Obama also announced that Jane Lubchenco, professor of zoology at Oregon State University, will lead the National Oceanic & Atmospheric Administration, an agency heavily involved in climate-change research. And he selected Harold E. Varmus, president of Memorial Sloan-Kettering Cancer Center, and Eric S. Lander, founding director of the Broad Institute, to cochair along with Holdren the President's Council of Advisors on Science & Technology (PCAST).

The newly named science team shows the incoming president's commitment to science and his continued effort to build an inner circle of senior officials poised to address climate change, observers say. Other members of his science team include energy secretary nominee Steven Chu and energy and climate-change coordinator pick Carol M. Browner (see page 24 and C&EN, Dec. 15, 2008, page 6).

"As he has put together his team and set the direction for his Administration, President-Elect Obama has focused on science as a priority to solving our toughest national and global challenges," says Caroline Trupp Gil, assistant director for advocacy in the ACS Office of Public Affairs. (ACS publishes C&EN.) "There is a lot of excitement at ACS and in the broader scientific community about the direction that he is taking and the team that we will be working with in the new Administration."

At Harvard, Holdren is a professor of environmental policy and directs the program on science, technology, and public policy at the Kennedy School of Government. He is also a professor of environmental science and public policy in the department of earth and planetary sciences.

Holdren, who earned a doctorate in plasma physics at Stanford University, specializes in climate change, energy technology and policy, nuclear arms control, and nonproliferation. He has called for the U.S. to lead the world in addressing climate change.

Holdren comes to the White House with extensive policy experience. He is cochair of the bipartisan National Commission on Energy Policy. He was a member of PCAST under President Bill Clinton, leading major studies on U.S.-Russia cooperation to protect nuclear materials from theft and on federal research in fusion energy. He also served as the U.S. cochair of a U.S.-Russia bilateral commission on managing plutonium from surplus nuclear weapons.

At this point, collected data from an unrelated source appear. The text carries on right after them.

Definition countWitness (cfg : WitnessPolicyConfig) (c : counters)
    (w : WitnessProof) : counters :=
  let logOK := checkLog (LogRequired cfg) (HasLog w) in
  match Type_ w with
  | WitnessTypeBatch =>
      {| totalSystemWitnesses := totalSystemWitnesses c;
         collectedSystemWitnesses := collectedSystemWitnesses c;
         totalBatchWitnesses := totalBatchWitnesses c + 1;
         collectedBatchWitnesses :=
           if logOK && proofNotNil w
           then collectedBatchWitnesses c + 1
           else collectedBatchWitnesses c |}
  | WitnessTypeSystem =>
      {| totalSystemWitnesses := totalSystemWitnesses c + 1;
         collectedSystemWitnesses :=
           if logOK && proofNotNil w
           then collectedSystemWitnesses c + 1
           else collectedSystemWitnesses c;
         totalBatchWitnesses := totalBatchWitnesses c;
         collectedBatchWitnesses := collectedBatchWitnesses c |}
  end.

Definition countWitnesses (cfg : WitnessPolicyConfig)
    (witnesses : list WitnessProof) : counters :=
  fold_left (countWitness cfg) witnesses
    {| totalSystemWitnesses := 0; collectedSystemWitnesses := 0;
       totalBatchWitnesses := 0; collectedBatchWitnesses := 0 |}.

(** [Evaluate]; [policyCfg] is the outcome of [getWitnessPolicyConfig] (the
    policy cache and the parser, both outside the sources). *)
Definition Evaluate (policyCfg : result WitnessPolicyConfig)
    (witnesses : list WitnessProof) : result bool :=
  match policyCfg with
  | Err e => Err e
  | Ok cfg =>
      let c := countWitnesses cfg witnesses in
      let batchCondition :=
        evaluate (collectedBatchWitnesses c) (totalBatchWitnesses c)
          (MinNumberBatch cfg) (MinPercentBatch cfg) in
      let systemCondition :=
        evaluate (collectedSystemWitnesses c) (totalSystemWitnesses c)
          (MinNumberSystem cfg) (MinPercentSystem cfg) in
      Ok (OperatorFnc cfg batchCondition systemCondition)
  end.

Definition isExcluded (w : Witness) (excluded : list Witness) : bool :=
  existsb (fun e => String.eqb (URI w) (URI e)) excluded.

Definition intersection (a b : list Witness) : list Witness :=
  let hash : gmap string bool :=
    fold_left (fun h e => <[URI e := false]> h) a ∅ in
  fst (fold_left
         (fun (acc : list Witness * gmap string bool) e =>
            match snd acc !! URI e with
            | Some false => (fst acc ++ [e], <[URI e := true]> (snd acc))
            | _ => acc
            end)
         b ([], hash)).

Definition difference (a b : list Witness) : list Witness :=
  let hash : gmap string bool :=
    fold_left (fun h e => <[URI e := true]> h) b ∅ in
  fold_left
    (fun result e =>
       match hash !! URI e with
       | Some _ => result
       | None => result ++ [e]
       end)
    a [].

(** The number of witnesses [selectMinWitnesses] asks the selection strategy
    for, in addition to the preferred ones. *)
Definition minSelection (eligible : list Witness)
    (minNumber minPercent totalWitnesses : Z) (preferred : list Witness) : Z :=
  if minNumber >? 0 then
    minNumber - Z.of_nat (length preferred)
  else if minPercent >=? 0 then
    float64.ceil_to_int
      (float64.mul
         (float64.div (float64.of_int minPercent) (float64.of_int maxPercent))
         (float64.of_int totalWitnesses))
    - Z.of_nat (length preferred)
  else
    Z.of_nat (length eligible) - Z.of_nat (length preferred).

Section WithSelector.

(** The selection strategy is an interface ([selector]); the default one
    draws at random. [G] is the state of its source of randomness. *)
Variable G : Type.
Variable selector : list Witness -> Z -> G -> result (list Witness) * G.

Definition selectMinWitnesses (eligible : list Witness)
    (minNumber minPercent totalWitnesses : Z) (preferred : list Witness)
    (g : G) : result (list Witness) * G :=
  let selected := preferred in
  let n := minSelection eligible minNumber minPercent totalWitnesses preferred in
  match selector (difference eligible preferred) n g with
  | (Err e, g') => (Err e, g')
  | (Ok selection, g') => (Ok (selected ++ selection), g')
  end.

(** The partition loop of [selectBatchAndSystemWitnesses]. *)
Record partition : Type := {
  eligibleBatchWitnesses : list Witness;
  eligibleSystemWitnesses : list Witness;
  totalSystem : Z;
  totalBatch : Z
}.

Definition partitionStep (cfg : WitnessPolicyConfig) (exclude : list Witness)
    (p : partition) (w : Witness) : partition :=
  let logOK := checkLog (LogRequired cfg) (HasLog w) in
  match Type_ w with
  | WitnessTypeBatch =>
      {| eligibleBatchWitnesses :=
           if logOK && negb (isExcluded w exclude)
           then eligibleBatchWitnesses p ++ [w]
           else eligibleBatchWitnesses p;
         eligibleSystemWitnesses := eligibleSystemWitnesses p;
         totalSystem := totalSystem p;
         totalBatch := totalBatch p + 1 |}
  | WitnessTypeSystem =>
      {| eligibleBatchWitnesses := eligibleBatchWitnesses p;
         eligibleSystemWitnesses :=
           if logOK && negb (isExcluded w exclude)
           then eligibleSystemWitnesses p ++ [w]
           else eligibleSystemWitnesses p;
         totalSystem := totalSystem p + 1;
         totalBatch := totalBatch p |}
  end.

Definition partitionWitnesses (cfg : WitnessPolicyConfig)
    (witnesses exclude : list Witness) : partition :=
  fold_left (partitionStep cfg exclude) witnesses
    {| eligibleBatchWitnesses := []; eligibleSystemWitnesses := [];
       totalSystem := 0; totalBatch := 0 |}.

Definition commonWitnesses (cfg : WitnessPolicyConfig) (p : partition)
    : list Witness :=
  match Operator_ cfg with
  | AND => intersection (eligibleBatchWitnesses p) (eligibleSystemWitnesses p)
  | OR => []
  end.

(** The error of a class selection is wrapped in a message that lists the
    witnesses and the policy; only its fixed beginning is kept here. When
    there is no eligible batch witness the batch selection stays nil. *)
Definition selectBatchAndSystemWitnesses (witnesses : list Witness)
    (cfg : WitnessPolicyConfig) (exclude : list Witness) (g : G)
    : result (list Witness * list Witness) * G :=
  let p := partitionWitnesses cfg witnesses exclude in
  let common := commonWitnesses cfg p in
  let batch :=
    (* it is possible to have zero eligible batch witnesses *)
    if negb (Nat.eqb (length (eligibleBatchWitnesses p)) 0) then
      selectMinWitnesses (eligibleBatchWitnesses p) (MinNumberBatch cfg)
        (MinPercentBatch cfg) (totalBatch p) common g
    else (Ok [], g) in
  match batch with
  | (Err e, g1) => (Err (Wrap "select batch witnesses" e), g1)
  | (Ok selectedBatchWitnesses, g1) =>
      match selectMinWitnesses (eligibleSystemWitnesses p)
              (MinNumberSystem cfg) (MinPercentSystem cfg) (totalSystem p)
              common g1 with
      | (Err e, g2) => (Err (Wrap "select system witnesses" e), g2)
      | (Ok selectedSystemWitnesses, g2) =>
          (Ok (selectedBatchWitnesses, selectedSystemWitnesses), g2)
      end
  end.

Definition Select (policyCfg : result WitnessPolicyConfig)
    (witnesses exclude : list Witness) (g : G)
    : result (list Witness) * G :=
  match policyCfg with
  | Err e => (Err e, g)
  | Ok cfg =>
      match selectBatchAndSystemWitnesses witnesses cfg exclude g with
      | (Err e, g') => (Err e, g')
      | (Ok (selectedBatchWitnesses, selectedSystemWitnesses), g') =>
          if decide (Operator_ cfg = AND) then
            (Ok (selectedBatchWitnesses ++ selectedSystemWitnesses), g')
          else if Nat.eqb (length selectedBatchWitnesses) 0
                  || Nat.ltb (length selectedSystemWitnesses)
                       (length selectedBatchWitnesses) then
            (Ok selectedSystemWitnesses, g')
          else
            (Ok selectedBatchWitnesses, g')
      end
  end.

End WithSelector.

End policy.

(** ** encoding/base64, RawURLEncoding (unpadded, URL-safe alphabet) *)

Module base64.

Definition encodeURL : string :=
  "ABCDEFGHIJKLMNOPQRSTUVWXYZabcdefghijklmnopqrstuvwxyz0123456789-_".

Definition digit (n : N) : ascii :=
  match String.get (N.to_nat n) encodeURL with
  | Some c => c
  | None => "A"%char
  end.

Fixpoint encode (src : list N) : string :=
  match src with
  | [] => EmptyString
  | [a] =>
      String (digit (a / 4)) (String (digit ((a mod 4) * 16)) EmptyString)
  | [a; b] =>
      String (digit (a / 4))
        (String (digit ((a mod 4) * 16 + b / 16))
           (String (digit ((b mod 16) * 4)) EmptyString))
  | a :: b :: c :: rest =>
      String (digit (a / 4))
        (String (digit ((a mod 4) * 16 + b / 16))
           (String (digit ((b mod 16) * 4 + c / 64))
              (String (digit (c mod 64)) (encode rest))))
  end%N.

Definition RawURLEncodeToString (src : string) : string :=
  encode (map N_of_ascii (list_ascii_of_string src)).

(** [decodeMap]: the position of a character in the alphabet, if it has
    one. *)
Fixpoint indexOf (c : ascii) (alphabet : string) (i : N) : option N :=
  match alphabet with
  | EmptyString => None
  | String a rest => if Ascii.eqb a c then Some i else indexOf c rest (i + 1)
  end.

Definition decodeMap (c : ascii) : option N := indexOf c encodeURL 0.

Definition CorruptInputError (offset : Z) : error :=
  Errorf ("illegal base64 data at input byte " +:+ pretty offset).

(** The bytes of a quantum of four, three or two 6-bit digits. *)
Definition val (a b c d : N) : N := (a * 2 ^ 18 + b * 2 ^ 12 + c * 2 ^ 6 + d)%N.

Definition byte0 (v : N) : N := ((v / 2 ^ 16) mod 256)%N.
Definition byte1 (v : N) : N := ((v / 2 ^ 8) mod 256)%N.
Definition byte2 (v : N) : N := (v mod 256)%N.

(** The decoding loop without padding and not in strict mode: [si] is the
    offset of the next input byte and [dbuf] holds the digits of the quantum
    read so far. Carriage returns and line feeds are skipped; any other byte
    that is no digit is an error at its offset. At the end of the input a
    quantum of two or three digits gives one or two bytes (the bits left over
    are dropped) and a single digit is an error. *)
Fixpoint decode (src : list ascii) (si : Z) (dbuf : list N)
    : result (list N) :=
  match src with
  | [] =>
      match dbuf with
      | [] => Ok []
      | [a; b] => Ok [byte0 (val a b 0 0)]
      | [a; b; c] => Ok [byte0 (val a b c 0); byte1 (val a b c 0)]
      | _ => Err (CorruptInputError (si - 1))
      end
  | in_ :: rest =>
      match decodeMap in_ with
      | Some out =>
          match dbuf with
          | [a; b; c] =>
              match decode rest (si + 1) [] with
              | Ok dst =>
                  Ok (byte0 (val a b c out) :: byte1 (val a b c out)
                        :: byte2 (val a b c out) :: dst)
              | Err e => Err e
              end
          | _ => decode rest (si + 1) (dbuf ++ [out])
          end
      | None =>
          if Ascii.eqb in_ "010" || Ascii.eqb in_ "013"
          then decode rest (si + 1) dbuf
          else Err (CorruptInputError si)
      end
  end.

Lubchenco is being called on to head the nearly $4 billion research agency NOAA. She is an environmental scientist, marine ecologist, and a former president of the American Association for the Advancement of Science and the Ecological Society of America. She served two terms on the National Science Board, which advises the President and Congress and oversees the National Science Foundation.

Providing scientific advice to Obama will be Varmus and Lander. Varmus won a Nobel Prize in 1989 for the discovery of the cellular origin of retroviral oncogenes. He is a former director of the National Institutes of Health and also has served as an adviser to Obama during the presidential campaign. In addition to heading the Broad Institute, Lander is a professor of biology at MIT and a member of the Whitehead Institute. He is a leader in the field of human genome research.

Last month, Obama also finalized two Cabinet picks that will impact the chemical sector. He named former Iowa Gov. Thomas J. Vilsack as the secretary of USDA and Rep. Hilda L. Solis (D-Calif.) as secretary of the Department of Labor.